東京都内散策

1)日比谷公園/ハナミズキ
 有名な都立「日比谷公園」。
 公園そのものは高峰博士とは直接のゆかりはありませんが、この公園内に植えられている「ハナミズキ」は、高峰博士らの尽力によりワシントンへ送られた桜(1912年)の返礼として、アメリカより、当時の東京市へ寄贈(1915年)されたものの二世たちなのです。
 事務局は5月1日、この花を撮影しに行って参りました。
ハナミズキ
 当日は曇り空で風の強い日でしたが、白い花のハナミズキは、快晴よりも曇り〜雨模様の方が撮影には適しています。折しも公園の緑は、新緑萌えて爽やかでした。遠くから見ると、まるで新緑の木々に雪が積もっているかのような錯覚を覚えます。

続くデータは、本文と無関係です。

(* ===== verification/Prelude.v ===== *)
(** * prfs: a verification development of the pseudo-random file system

    prfs is a versioned file system that stores metadata only: file bytes are
    generated from a seed. This library models the store, the reference model
    the tests compare it with, the content generator, the host process with its
    plugins - the two NFS front-ends, the builder, the Lua console, the
    benchmark - and proves what makes them correct. Paths below are relative to
    the repository.

    ** The program and its model

    - Storage (include/prfs/kvstore.hpp, src/storage/memory/kv.cpp): an ordered
      key/value engine with six sub-stores and write transactions. [Kv.KvEngine]
      is the interface with its laws, [Kv.MemEngine] the memory engine.
      Everything above is proved for any engine that satisfies the interface.
      [Lmdb] is the cursor and the transaction of the LMDB engine
      (src/storage/lmdb/kv.cpp) over the library liblmdb, the class [Lmdb.Lmdb];
      [LmdbEnv] is the opening of a directory and the transactions on it, over
      the file system and the library's files and handles ([LmdbEnv.LmdbDisk]).
    - The store (src/core/prfs.cpp, class [PrfsStore]). [Keys] is the encoding of
      keys, [NodeRec] the record of a node with its serialization, [Store] the
      class: one definition for each member function, on a state with the
      members [m_next], [m_cur], [m_root], [m_clock] and the engine's data. A
      mutator works on a copy of the data that [end_txn] commits or drops.
      [Inv.Op] and [Inv.exec] are the interface [IPrfs] as operations.
    - The reference model (src/reference/memstore.cpp): [MemStore], version lists
      per node and lifetime intervals per name.
    - The content provider (src/content/content.cpp, src/rng/rng.cpp): [Content].
      Philox and Threefry (Random123) are a parameter, the block function of a
      generator; the alphabet size, computed in floating point by the code, is
      the exact rounding.
    - The service registry (include/prfs/di.hpp): [Di]. The volume projection
      (src/nfs/fsstat.cpp): [FsStat]. The host (src/host/host.cpp): [Host],
      which composes store, registry and content into the bytes of a file.
    - The host process: [Loader] has the choice of the engine
      (src/core/open.cpp), the loader of plugins (class [Loader] of
      src/host/host.cpp), [main] from the parsed command line to the exit
      status (src/host/main.cpp), the wait for the signal, and the null plugin.
      A plugin is a record of its functions on the [HostState] (store, options,
      running services, ports); shared objects and directories are an [Env];
      the log of a loader records its calls in order. [Plugins] is the process
      with the six plugins of the repository, [Options] the lists of options
      the services give.
    - The NFSv3 front-end (plugins/nfsv3/nfsv3.cpp): [Xdr] is its reader and
      writer, [Nfs3] every NFSv3 and MOUNT procedure, [dispatch] and one round
      of a session, given its message. A procedure is a program ([Proc]) over the store, the
      cursor of the call, the reply and the cookie cache; [None] is an access
      outside a buffer.
    - The NFSv4.0 front-end (plugins/nfsv4/nfsv4.cpp): [Nfs4State] has the state
      that the two mutexes guard (clients, opens, byte-range locks), one
      definition for each critical section; [Nfs4] has every operation of a
      COMPOUND, the attribute codec, the loop, the reply and one round of a
      session. The order in which a hash table is walked is the interface
      [MapOrder], [std::hash] a parameter.
    - Connections ([start], [stop], [listener] and [session] of both front-ends):
      [NfsConn]. A session is the code between two [co_await]s
      ([session_turn]) on what has been received; a server is a map of
      sessions on a core of store, cookie caches and client state. [Threads]
      has COMPOUNDs on several threads, each in the middle of its loop, whose
      operations - the sections of the store's lock - interleave.
    - Calls at once: an operation that holds the store's lock shared runs
      together with others, and its cookie cache changes under it. [Sections]
      has programs over the sections of the cache's mutex ([Sec]), [Shared] an
      NFSv3 call as such a program, [Pool] the threads of the NFSv3 server under
      the readers-writer lock, [Shared4] READDIR of NFSv4.
    - The Lua interface (src/lua/bindings.cpp, src/lua/harness.cpp): [LuaApi], the
      tables every bound function builds and its arguments. A script is a
      tree of prints and calls ([Script]), the interpreter a parameter that
      gives it. The console (plugins/luactl/luactl.cpp): [LuaCtl], a session's
      lines and their evaluation, and the threads and descriptors of the
      sessions as a state machine.
    - The benchmark (plugins/perf/perf.cpp): [Perf], its options, its search for
      a file and what its passes read; not the clock.
    - The bigtree plugin (plugins/bigtree/bigtree.cpp), which builds a synthetic
      tree with files, hard links, symbolic links and daily snapshots through
      the store's operations: [Bigtree]. The random generator and its
      distributions are the interface [Draws]. [CStr] is what the front-ends and
      this plugin use of the library to read numbers.

    The parts meet in these places: a front-end changes the store by
    [Inv.exec] only, and so do the builder and the console; [Host.host_read]
    takes attributes from the store and bytes from the provider the registry
    selects; the store, both front-ends and the reference model share handles,
    errors and operations; [Loader.main] composes engine, store, options,
    registry and plugins. [Calls] says how far a sequence of operations is from
    the end of ids and link counts.

    ** What is proved

    - [Spec] is the abstract file system: a tree of attributes and entries, where
      a snapshot is a full copy. [Views], [Shape], [Graph], [Links], [Inv] and
      [Init] give the abstraction of the store's data, its invariant, and that
      every operation preserves it and is a step of the abstract file system;
      [Reads] and [Diff] what the reads return. [StoreProps] states the
      results: refinement, isolation of snapshots, structure of every
      snapshot's tree, failed operations, renames, reopening, listings, pages,
      snapshot comparison, statistics. [Types]: no operation changes the type
      of a node, and the typed mutators keep to their types.
    - [MemSim], [MemOps] and [Oracle] do the same for the reference model, so
      both implementations agree on errors and reads ([OracleProps]).
    - [Lmdb]: a client gets the same answers from LMDB as from any engine of the
      interface, up to the first [put] that the library refuses, and a
      transaction is all or nothing. [LmdbEnv]: what was committed, and nothing
      else, is there when the directory is opened again.
    - [ContentProps]: a read is a function of position only, clipped to the size;
      the alphabet; the configuration blob.
    - [NfsSteps] is a program logic for procedures ([hoare k p Q]: at most [k]
      operations, each within its precondition), [NfsSafe] a specification of
      every NFSv3 procedure in it, [NfsPages] the pages of READDIR, [NfsProps]
      the results: no message a client sends takes the store out of its
      reachable states or changes a snapshot, what runs under the shared lock
      does not write, a client that follows the cookies lists a directory
      once, file handles last.
    - [Nfs4Safe] lifts that logic to COMPOUND, [Nfs4Props] has the safety results
      and what WRITE needs, [Nfs4Pages] READDIR, the attribute bitmaps and the
      round trip of attributes, [Nfs4Walk] a client that decodes READDIR's
      replies and lists a directory once. [Nfs4StateProps] is the state machine of
      clients, opens and locks, over any interleaving of its critical
      sections: locks exclude, a client has one lease, state belongs to a
      lease, the handshake, share reservations. [Nfs4Trace] shows that the
      handlers implement this machine and that a COMPOUND stops at the first
      error. [Nfs4Wit] applies the NFSv4 theorems at concrete calls.
    - [Paths] says what a path name leads to, and that paths last while a tree only
      grows; [BigtreeProps] is a logic for the builder's programs within one
      directory ([runs]) and shows that a build in an empty store succeeds,
      leaves no orphan and no empty file, that its symbolic links lead to files,
      and that each day is sealed.
    - [NfsConn]: a session does not depend on how its bytes are cut, its replies
      come in the order of the calls, and any interleaving of connections of
      both servers with other operations keeps the store reachable and its
      snapshots as they are. [Threads]: so does any interleaving of operations
      of COMPOUNDs, which moves the client state by guarded events only; and a
      COMPOUND that is not interrupted is the sequential one.
    - [Pool]: whatever NFSv3 calls run at once, each reply is that of a server
      that handles one call after the other, in the order in which they let go
      of the lock; and a call under the shared lock comes to its reply.
      [Shared4]: READDIR of NFSv4 is one step of [Threads]. [SharedWalk]: a client
      lists a directory once, whatever others do to the cookie cache meanwhile.
    - [Loader]: in every run of [main], started services are stopped once and in
      reverse, then plugins are destroyed and closed in reverse, whatever
      fails or throws. [Plugins]: with the plugins of the repository the store
      is reachable at the end of such a run. [Options]: the defaults the
      services list are those they use.
    - [LuaApi]: what a script reads from a table is what the store returned, and
      [content.read] agrees with the host. [LuaCtl]: a console evaluates
      exactly the lines it is sent, keeps the store reachable and its
      snapshots as they are, and its threads are joined once each. [Perf]: the
      search finds a file a path leads to; a pass reads what it was asked to.

    Deviations are lemmas beside the component they concern:
    [StoreProps.pages_hide_empty_name], [OracleProps.oracle_reports_replaced] and
    [oracle_links_snapdir], [ContentProps.dedup_across_files] and
    [content_read_overruns], [NfsProps.str_overrun] and
    [truncated_create_succeeds], [Nfs4StateProps.open_upgrade_unchecked],
    [lock_past_end], [unlock_drops_range] and [nfs4_lock_race];
    [Lmdb.uplink_key_ok] and [LmdbEnv.open_unchecked]; [BigtreeProps.forced_build_orphans] and
    [parseSize_wraps]; [Loader.wait_lost] and [named_sorted];
    [NfsConn.second_server_fails] and [port_wraps];
    [LuaCtl.console_runs_twice] and [stop_shuts_foreign_fd].

    ** Bounds, fuel and room

    Words are [Z] with the wrap-around written out ([u32], [u64]); [in64] and the
    like are the ranges. Recursion that is not structural has fuel: a cursor
    walk one more than the number of keys ([Kv.walk_fuel]); the depth-first
    search of the cycle check the number of links and two more
    ([Store.reachable_fuel], enough by [Dfs.dfs_total]); a READDIR scan one
    more than the number of entries ([Nfs3.page_fuel], every page but the last
    being non-empty). Each has a theorem that the result is there and is the
    intended one. A COMPOUND of the code runs at most 4096 operations, twelve
    operations of the store each ([Nfs4Safe.MAX_STEPS]); a build runs at most
    [BigtreeProps.bt_ops] operations. [NfsSteps.room] says that
    ids and link counts, which the code increments without a check, are still
    that far from wrapping; a server's core counts what its messages may have
    done ([NfsConn.k_spent], which is not in the code). A session turns at most
    once for each byte received ([NfsConn.session_fuel], enough by
    [pump_fuel]); a console's loop once for each byte of its buffer
    ([LuaCtl.ctl_recv], enough by [console_lines]); a pass of the benchmark
    once for each byte asked for ([Perf.pass_fuel], enough by
    [perf_pass_total]); its search is bounded by the code ([Perf.BUDGET]).

    ** Not modelled

    Sockets: of asio only that a read returns when its bytes are there.
    [NfsConn] handles a message at a time, [Threads] an operation of a COMPOUND
    at a time, each in any order. What operations that hold the store's lock
    shared do to each other is left to [Pool] and [Shared4] for the cookie caches
    and to [Nfs4StateProps], which interleaves the critical sections on the
    client state one by one; there is no single machine of all three.
    Logging, and what exists for it only (the totals of the bigtree and perf
    plugins). The clock and the rates of perf. liblmdb, its files and the random
    generators, which are libraries. The parsing of the command line (CLI11),
    [dlopen] and the directories on disk are parameters of [Loader]; the
    interpreter and the conversions of sol2 are parameters of [LuaApi] and
    [LuaCtl], and scripts that never end are left out: they hold the store's lock
    forever.
    Tests, scripts and examples. *)
From Stdlib Require Export Strings.String.
From stdpp Require Export prelude gmap list sorting.
From Stdlib Require Export ZArith Strings.Byte Lia.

 都内での花の盛りは4月下旬頃だそうで、当日はやや盛りを過ぎた感がありましたけれど、折からのメーデーの集会から伝わって来たシュプレヒコールが、風に乗って梢の上を流れ過ぎて行くなか、木立の奥の森のレストラン「松本楼」では結婚式が行われていたのが印象的でした。
 因にアメリカから贈られたハナミズキの原木は、都立園芸高校にあるということです。
ハナミズキ
 ハナミズキの花は、実は花びらのように見える部分はがくが変化したものだそうで、中心の黄緑色の部分が花の本体なのだそうです。この花びらのように見える「がく」は、白の他に薄紅色のものもあり、都内の街路樹などにもよく見かけます。
※ 場所:東京都千代田区日比谷公園(日比谷門から入って左手奥/ハナミズキ林)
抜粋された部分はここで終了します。